Per WhaleWisdom.com, the bulk of that is held by Milliman Financial Risk Management, DMRL’s subadvisor. DMRL allocates among equity, fixed income and cash, depending on volatility and correlations, with the intention of limiting volatility and downside risk. It costs 0.35%.
The DeltaShares S&P International Managed Risk ETF (DMRI) is in the No. 6 spot, with $240.8 million, and like DMRL, is primarily owned by Milliman. DMRI charges an expense ratio of 0.50%.
The IQ Chaikin U.S. Small Cap ETF (CSML), a multifactor smart-beta small-cap fund, is in the No. 5 spot among this year’s launches, with $269.9 million in assets under management. New York Life, the parent company of issuer IndexIQ, owns the largest portion of the fund, which made its debut in May. CSML comes with an expense ratio of 0.35%.
Another Principal fund is ranked at No. 7. The Principal U.S. Mega-Cap Multi-Factor Index ETF (USMC) launched in mid-October, and already has $212.5 million in AUM. It comes with a very low expense ratio for a smart-beta fund, just 0.12%.
Meanwhile, the Main Sector Rotation ETF (SECT) rolled out in September and quickly accumulated $207.2 million, with much of that likely coming from existing Main Management clients. It’s a rather pricey fund, at 0.88%, but that’s not surprising given that it’s actively managed and invests primarily in other ETFs.

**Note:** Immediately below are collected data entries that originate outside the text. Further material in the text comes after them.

(* ===== verification/AggregateSpec.v ===== *)
(** * The aggregator implements a least-recently-observed list

    The abstract aggregator is a list of entries, the least recently observed
    first, with no sequence numbers. [represents] relates it to the hash map
    and its sequence numbers; [observe_refines] is the simulation, which also
    shows that the iteration order of the hash map and the compaction of the
    sequence numbers are invisible. *)

From S2P Require Import Prelude CapturedBytes Event Aggregate.

(** ** The abstract aggregator *)

Record LruEntry := mkLruEntry {
  le_key : DenialKey;
  le_count : N;
  le_first : KernelTimestamp;
  le_latest : KernelTimestamp;
  le_same_exec : bool;
  le_logged : bool;
  le_event : Event;
}.

Definition forget (e : AggregatedDenial) : LruEntry :=
  mkLruEntry (ad_key e) (ad_occurrence_count e) (ad_first_timestamp e) (ad_latest_timestamp e)
    (ad_same_exec e) (ad_logged e) (ad_latest_event e).

Definition lru_first (key : DenialKey) (event : Event) (same_exec logged : bool) : LruEntry :=
  mkLruEntry key 1 (timestamp event) (timestamp event) same_exec logged event.

Definition lru_hit (event : Event) (same_exec logged : bool) (e : LruEntry) : LruEntry :=
  mkLruEntry (le_key e) (saturating_add u64_max (le_count e) 1) (le_first e) (timestamp event)
    same_exec logged event.

Definition lru_observe (capacity : N) (l : list LruEntry) (event : Event) : list LruEntry :=
  match denial_facts event with
  | None => l
  | Some (key, same_exec, logged) =>
      match head (filter (λ e, le_key e = key) l) with
      | Some e => filter (λ e, le_key e ≠ key) l ++ [lru_hit event same_exec logged e]
      | None =>
          (if capacity <=? len l then tail l else l) ++ [lru_first key event same_exec logged]
      end
  end.

Definition lru_observe_all (capacity : N) (events : list Event) : list LruEntry :=
  foldl (lru_observe capacity) [] events.

(** ** The representation *)

Abbreviation seq_of := ad_last_observed_sequence.

Definition keyed (l : list AggregatedDenial) : list Entry := (λ e, (ad_key e, e)) <$> l.

(** [l] lists the retained entries, least recently observed first. *)
Record represents (l : list AggregatedDenial) (a : DenialAggregator) : Prop := {
  rep_keys : NoDup (ad_key <$> l);
  rep_entries : agg_entries a = list_to_map (keyed l);
  rep_sorted : StronglySorted (λ e e', seq_of e < seq_of e') l;
  rep_bound : Forall (λ e, seq_of e <= agg_ingestion_sequence a) l;
  rep_sequence : agg_ingestion_sequence a <= u128_max;
  rep_capacity : 0 < agg_capacity a <= usize_max;
  rep_size : len l <= agg_capacity a;
}.

Lemma keyed_fst l : (keyed l).*1 = ad_key <$> l.
Proof. unfold keyed. rewrite <-list_fmap_compose. by apply list_fmap_ext. Qed.

Lemma elem_of_keyed l k e : (k, e) ∈ keyed l ↔ e ∈ l ∧ ad_key e = k.
Proof. unfold keyed. rewrite list_elem_of_fmap. naive_solver. Qed.

Lemma rep_lookup l a k e :
  represents l a → agg_entries a !! k = Some e ↔ e ∈ l ∧ ad_key e = k.
Proof.
  intros []. rewrite rep_entries0, <-elem_of_keyed. symmetry.
  apply elem_of_list_to_map. by rewrite keyed_fst.
Qed.

Lemma rep_lookup_None l a k :
  represents l a → agg_entries a !! k = None ↔ k ∉ ad_key <$> l.
Proof. intros []. rewrite rep_entries0, <-not_elem_of_list_to_map. by rewrite keyed_fst. Qed.

Lemma rep_len l a : represents l a → aggregator_len a = len l.
Proof.
  intros []. unfold aggregator_len, len.
  rewrite rep_entries0, map_size_list_to_map by (by rewrite keyed_fst).
  unfold keyed. by rewrite length_fmap.
Qed.

Lemma represents_empty c : 0 < c <= usize_max → represents [] (mkDenialAggregator c ∅ 0).
Proof. intros Hc. split; simpl; try done; try constructor. unfold len. simpl. lia. Qed.

Lemma sorted_seq_inj l x y :
  StronglySorted (λ e e', seq_of e < seq_of e') l → x ∈ l → y ∈ l → seq_of x = seq_of y → x = y.
Proof.
  induction 1 as [|z l Hl IH Hz]; [by intros ?%not_elem_of_nil|].
  rewrite Forall_forall in Hz. rewrite !elem_of_cons. intros [->|Hx] [->|Hy] Hs; auto.
  - apply Hz in Hy. lia.
  - apply Hz in Hx. lia.
Qed.

(** ** Filters by key *)

Lemma filter_key_eq_none (l : list LruEntry) k :
  k ∉ le_key <$> l → filter (λ e, le_key e = k) l = [].
Proof.
  induction l as [|e l IH]; [done|]. rewrite fmap_cons, not_elem_of_cons. intros [He Hl].
  rewrite filter_cons_False; [by apply IH|congruence].
Qed.

Lemma filter_key_ne_all (l : list LruEntry) k :
  k ∉ le_key <$> l → filter (λ e, le_key e ≠ k) l = l.
Proof.
  induction l as [|e l IH]; [done|]. rewrite fmap_cons, not_elem_of_cons. intros [He Hl].
  rewrite filter_cons_True; [by rewrite IH|congruence].
Qed.

Lemma filter_key_split l1 e l2 k :
  le_key e = k → NoDup (le_key <$> l1 ++ e :: l2) →
  filter (λ e, le_key e = k) (l1 ++ e :: l2) = [e] ∧
  filter (λ e, le_key e ≠ k) (l1 ++ e :: l2) = l1 ++ l2.
Proof.
  intros Hk Hnd. rewrite fmap_app, fmap_cons, NoDup_app, NoDup_cons in Hnd.
  destruct Hnd as (_ & H1 & H2 & _). rewrite Hk in *.
  assert (k ∉ le_key <$> l1) by (intros Hin; apply (H1 k Hin); by left).
  rewrite !filter_app, filter_key_eq_none, filter_key_ne_all by done. split.
  - by rewrite filter_cons_True, filter_key_eq_none.
  - rewrite filter_cons_False by (intros Hn; by apply Hn). by rewrite filter_key_ne_all.
Qed.

Lemma forget_keys (l : list AggregatedDenial) : le_key <$> (forget <$> l) = ad_key <$> l.
Proof. rewrite <-list_fmap_compose. by apply list_fmap_ext. Qed.

(** ** Sequence numbers *)

(** Entries renumbered from [n] on, in the order of the list. *)
Fixpoint renum (n : N) (l : list AggregatedDenial) : list AggregatedDenial :=
  match l with
  | [] => []
  | e :: l' => set_sequence (n + 1) e :: renum (n + 1) l'
  end.

Lemma renum_keys n l : ad_key <$> renum n l = ad_key <$> l.
Proof. revert n. induction l as [|e l IH]; intros n; [done|]. simpl. by rewrite IH. Qed.

Lemma renum_forget n l : forget <$> renum n l = forget <$> l.
Proof. revert n. induction l as [|e l IH]; intros n; [done|]. simpl. by rewrite IH. Qed.

Lemma renum_len n l : len (renum n l) = len l.
Proof.
  unfold len. f_equal. rewrite <-(length_fmap forget), renum_forget. apply length_fmap.
Qed.

Lemma renum_bounds n l : Forall (λ e, n < seq_of e <= n + len l) (renum n l).
Proof.
  revert n. induction l as [|e l IH]; intros n; simpl; constructor.
  - unfold len. simpl. lia.
  - eapply Forall_impl; [apply IH|]. unfold len. simpl. intros. lia.
Qed.

Lemma renum_sorted n l : StronglySorted (λ e e', seq_of e < seq_of e') (renum n l).
Proof.
  revert n. induction l as [|e l IH]; intros n; simpl; constructor; [apply IH|].
  eapply Forall_impl; [apply renum_bounds|]. simpl. intros. lia.
Qed.

Lemma renumber_spec l n m :
  NoDup (ad_key <$> l) → n + len l <= u128_max →
  renumber (keyed l) n m = (list_to_map (keyed (renum n l)) ∪ m, n + len l).
Proof.
  revert n m. induction l as [|e l IH]; intros n m Hnd Hn; simpl.
  - rewrite (left_id_L ∅ (∪)). f_equal. unfold len. simpl. lia.
  - apply NoDup_cons in Hnd as [He Hnd]. unfold len in *. simpl in Hn.
    rewrite saturating_add_exact by lia. rewrite IH by (done || lia). f_equal; [|simpl; lia].
    rewrite <-insert_union_l, <-insert_union_r; [done|].
    apply not_elem_of_list_to_map. by rewrite keyed_fst, renum_keys.
Qed.

Section order.
Context (iter : gmap DenialKey AggregatedDenial → list Entry).
Hypothesis iter_enumerates : ∀ m, iter m ≡ₚ map_to_list m.

Lemma iter_perm l a : represents l a → iter (agg_entries a) ≡ₚ keyed l.
Proof.
  intros []. rewrite iter_enumerates, rep_entries0. apply map_to_list_to_map. by rewrite keyed_fst.
Qed.

Lemma sorted_by_sequence l a :
  represents l a → sort_by_sequence (iter (agg_entries a)) = keyed l.
Proof.
  intros Hr. assert (Transitive (λ e e' : Entry, entry_sequence e <= entry_sequence e'))
    by (intros ???; lia).
  assert (Total (λ e e' : Entry, entry_sequence e <= entry_sequence e')) by (intros ??; lia).
  assert (sort_by_sequence (iter (agg_entries a)) ≡ₚ keyed l) as Hp.
  { unfold sort_by_sequence. rewrite merge_sort_Permutation. by apply iter_perm. }
  apply StronglySorted_unique_strong with (λ e e', entry_sequence e <= entry_sequence e'); [| | |done].
  - intros [k1 e1] [k2 e2]. rewrite Hp, !elem_of_keyed. unfold entry_sequence. simpl.
    intros [H1 <-] [H2 <-] ? ?. by rewrite (sorted_seq_inj l e1 e2 (rep_sorted _ _ Hr)) by (done || lia).
  - by apply StronglySorted_merge_sort.
  - unfold keyed. eapply StronglySorted_fmap, (rep_sorted _ _ Hr). unfold entry_sequence.
    simpl. intros. lia.
Qed.

Lemma u128_capacity : usize_max + 1 < u128_max.
Proof. by vm_compute. Qed.

Lemma rep_next l a :
  represents l a →
  ∃ l', represents l' (next_ingestion_sequence iter a).1 ∧ forget <$> l' = forget <$> l ∧
    Forall (λ e, seq_of e < (next_ingestion_sequence iter a).2) l' ∧
    agg_ingestion_sequence (next_ingestion_sequence iter a).1 = (next_ingestion_sequence iter a).2 ∧
    agg_capacity (next_ingestion_sequence iter a).1 = agg_capacity a.
Proof.
  intros Hr. pose proof u128_capacity. unfold next_ingestion_sequence.
  destruct (N.eqb_spec (agg_ingestion_sequence a) u128_max) as [Hmax|Hmax].
  - unfold compact. rewrite (sorted_by_sequence l a Hr).
    destruct Hr. rewrite renumber_spec by (done || lia).
    exists (renum 0 l). rewrite N.add_0_l. simpl. rewrite saturating_add_exact by lia.
    assert (Forall (λ e, seq_of e < len l + 1) (renum 0 l)) as Hb.
    { eapply Forall_impl; [apply renum_bounds|]. simpl. intros. lia. }
    split_and!; [|apply renum_forget|done..].
    split; simpl; rewrite ?renum_keys; try done.
    + rewrite rep_entries0. apply map_eq. intros k. rewrite lookup_union.
      destruct (list_to_map (keyed (renum 0 l)) !! k) as [e|] eqn:E;
        [by destruct ((list_to_map (keyed l) : gmap DenialKey AggregatedDenial) !! k)|].
      rewrite (left_id_L None (∪)).
      apply not_elem_of_list_to_map in E. rewrite keyed_fst, renum_keys in E.
      apply not_elem_of_list_to_map. by rewrite keyed_fst.
    + apply renum_sorted.
    + eapply Forall_impl; [apply Hb|]. simpl. intros. lia.
    + lia.
    + by rewrite renum_len.
  - destruct Hr. exists l. simpl. rewrite saturating_add_exact by lia.
    split_and!; try done; [split; simpl; try done; try lia|].
    + eapply Forall_impl; [done|]. simpl. intros. lia.
    + eapply Forall_impl; [done|]. simpl. intros. lia.
Qed.

(** ** Removing and appending an entry *)

Lemma rep_remove la e lb a :
  represents (la ++ e :: lb) a →
  represents (la ++ lb) (with_entries a (delete (ad_key e) (agg_entries a))).
Proof.
  intros []. rewrite fmap_app, fmap_cons in rep_keys0.
  assert (NoDup (ad_key e :: (ad_key <$> la ++ lb))) as Hnd.
  { rewrite fmap_app, Permutation_middle. done. }
  apply NoDup_cons in Hnd as [He Hnd].
  apply Forall_app in rep_bound0 as [? [? ?]%Forall_cons].
  apply StronglySorted_app in rep_sorted0 as (Hlt & ? & [? ?]%StronglySorted_cons).
  split; simpl; try done.
  - rewrite rep_entries0, (list_to_map_proper _ ((ad_key e, e) :: keyed (la ++ lb))).
    + simpl. apply delete_insert_id. apply not_elem_of_list_to_map. by rewrite keyed_fst.
    + by rewrite keyed_fst, fmap_app, fmap_cons.
    + unfold keyed. by rewrite !fmap_app, fmap_cons, Permutation_middle.
  - apply StronglySorted_app. split_and!; [|done..]. intros x y Hx Hy. apply Hlt; [done|by right].
  - by apply Forall_app.
  - unfold len in *. rewrite length_app in *. simpl in *. lia.
Qed.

The fund coming in ninth for assets in new launches is the Goldman Sachs Access Investment Grade Corporate Bond ETF (GIGB), with $175.6 million. GIGB, which launched in June, is a broad index-based investment-grade corporate debt fund with a smart-beta twist that screens potential components based on their fundamentals. Although JPMorgan Chase owns a significant portion of the fund, it has fairly diverse institutional ownership compared with most of the funds in this article. It comes with an expense ratio of just 0.14%.
Finally, at the bottom of the top 10, is the FormulaFolios Tactical Income ETF (FFTI), which launched in June and currently has $135.3 million, most of it owned by the issuing firm. FFTI is an ETF of ETFs that targets global fixed-income securities in five buckets. It’s actively managed, but uses a proprietary model that considers yield spreads and price momentum when selecting which asset classes to invest in. It’s the most expensive of the lot, with an expense ratio of 1.00%.
Of the year’s top 10 launches, nearly half were equity funds, with three targeting fixed income, and another two representing multiple asset classes. More than half were focused on the U.S., while two were global and another two focused on developed markets. Only three were actively managed, but two of those (SECT and FFTI) invest primarily in other ETFs that track indexes.